幕間


 桜の花びらがひらひらと舞い落ちる。その隙間から覗き見る瞳に一瞬で心を奪われた。それは、少年がまだ幼い頃の出来事。8歳の少年に3歳の小さな妹ができた日のこと。


「あさぎくん?」


 妹が、心配そうに覗き込んでいることに気づき、あさぎはハッと我に返った。あの日、一目惚れした少女はこうして大きくなって、信じられないことに隣で笑っていてくれている。


「……学校は、どうだい?」

「あのね!」


 楽しげに学校の話をする妹を眺め、あさぎは切なげに笑った。


(あのときの俺は、なんて愚かだったんだろうか)


 妹の笑顔を曇らせていたのは、あさぎだった。あの時のあさぎは、胸の奥で潜んでいた感情が抑えきれなくなっていた。

 大切な初恋の人を、妹を、守らなきゃ。その気持ちしか見えていなかった。そのせいで、妹を追い詰めることになっていたとは知らずに。


 あさぎは、兄という言葉がこの世で一番嫌いだった。お兄ちゃんと言って笑い、駆け寄った妹の手を振り払い。


《俺は、お前の兄じゃない》


 妹にかけた、最初の言葉がそれだった。それから、妹と話すことはなく。すれ違っても、見えないフリ。2人は、そうして生きてきた。

 お前のことが好きで兄と呼ばれることが嫌だったんだと謝ることが出来たら、何度そう思ったか。両の手では、数えきれない。歪となった2人の関係は、もう修復することはないのだと諦めた。だから、あさぎは、こっそり妹を見守ることにしたのだ。
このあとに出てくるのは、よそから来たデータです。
(* crates/relay-control/src/signing.rs:228-262 RelaySigningService::verify_request *)
Definition verify_request (clock : Clock) (sig : RequestSignature)
    (method path_and_query body : string) (sessions : Sessions)
    : Sessions * result unit RelaySignatureValidationError :=
  match validate_timestamp (wall clock) (timestamp sig) with
  | Err e => (sessions, Err e)
  | Ok _ =>
      match parse_signature_b64 (signature_b64 sig) with
      | Err e => (sessions, Err e)
      | Ok signature =>
          let sessions := retain_valid (locked_at clock) sessions in
          match sessions !! signing_session_id sig with
          | None => (sessions, Err MissingSigningSession)
          | Some session =>
              let session := retain_nonces (locked_at clock) session in
              let put s := <[signing_session_id sig := s]> sessions in
              if decide (is_Some (seen_nonces session !! nonce sig)) then
                (put session, Err ReplayNonce)
              else
                let message := build_request_signing_message sig method path_and_query body in
                if verify (peer_public_key session) message signature then
                  (put (record_use (nonce sig) (recorded_at clock) session), Ok tt)
                else (put session, Err InvalidSignature)
          end
      end
  end.

(** One call on the service; [create_session] is [register_session] of a fresh UUID. *)
Inductive Call :=
| Register (signing_session_id : Uuid) (key : VerifyingKey) (now : Z)
| Verify (clock : Clock) (sig : RequestSignature) (method path_and_query body : string).

Definition call (sessions : Sessions) (c : Call) : Sessions * bool :=
  match c with
  | Register id key now => (register_session id key now sessions, false)
  | Verify clock sig method path body =>
      let (sessions, r) := verify_request clock sig method path body sessions in
      (sessions, is_ok r)
  end.

(** The sessions after the calls, and the accepted verifications in order. *)
Fixpoint serve (sessions : Sessions) (calls : list Call)
    : Sessions * list (Clock * RequestSignature) :=
  match calls with
  | [] => (sessions, [])
  | c :: calls =>
      let (sessions, ok) := call sessions c in
      let (sessions, accepted) := serve sessions calls in
      (sessions, match c, ok with
                 | Verify clock sig _ _ _, true => (clock, sig) :: accepted
                 | _, _ => accepted
                 end)
  end.

(** ** What is accepted *)

Lemma validate_timestamp_ok w ts :
  validate_timestamp w ts = Ok tt <->
  exists now, unix_seconds w = Some now /\ Z.abs (now - ts) <= MAX_TIMESTAMP_DRIFT_SECS.
Proof.
  unfold validate_timestamp. destruct (unix_seconds w) as [now|]; [|naive_solver].
  assert (MAX_TIMESTAMP_DRIFT_SECS < Z.abs (i64_saturating_sub now ts) <->
          ~ Z.abs (now - ts) <= MAX_TIMESTAMP_DRIFT_SECS) as Hd.
  { unfold i64_saturating_sub, i64_min, i64_max, MAX_TIMESTAMP_DRIFT_SECS. lia. }
  case_decide as H; rewrite Hd in H; split; try done.
  - intros (now' & [= <-] & H'). done.
  - intros _. exists now. split; [done|]. lia.
Qed.

Lemma parse_signature_ok b signature :
  parse_signature_b64 b = Ok signature <->
  exists bytes, b64_decode b = Some bytes /\ signature_from_slice bytes = Some signature.
Proof.
  unfold parse_signature_b64. rewrite rbind_ok. by setoid_rewrite ok_or_ok.
Qed.

Lemma retain_valid_lookup now (sessions : gmap Uuid RelaySigningSession) id session :
  retain_valid now sessions !! id = Some session <->
  sessions !! id = Some session /\ session_valid now session.
Proof. apply map_lookup_filter_Some. Qed.

Lemma seen_after_retain now session n r :
  seen_nonces (retain_nonces now session) !! n = Some r <->
  seen_nonces session !! n = Some r /\ duration_since now r <= NONCE_TTL.
Proof. apply map_lookup_filter_Some. Qed.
(それが、妹にバレて、叱られて……それだけだなんて)


 おかしなことだ。

 とても、とてもおかしなことだ。


 あんなことをしたのに、妹がとなりで笑っていてくれているなんて。


「あさぎくん、どうしたの?」


 妹が、あさぎの頬に手で触れる。優しく、あたたかな温もりは、あさぎの頬に伝った涙をすくいあげた。


「………なぁ、結衣」

「なに、あさぎくん」

「…………………兄、と呼んでくれないか?」


 今度こそ、守る意味を間違えないように、彼女のよき兄でいられるように。


 妹は、しばしの間、目をパチパチと瞬きさせると、それはそれは嬉しそうに笑って「あさ兄」と呼んだ。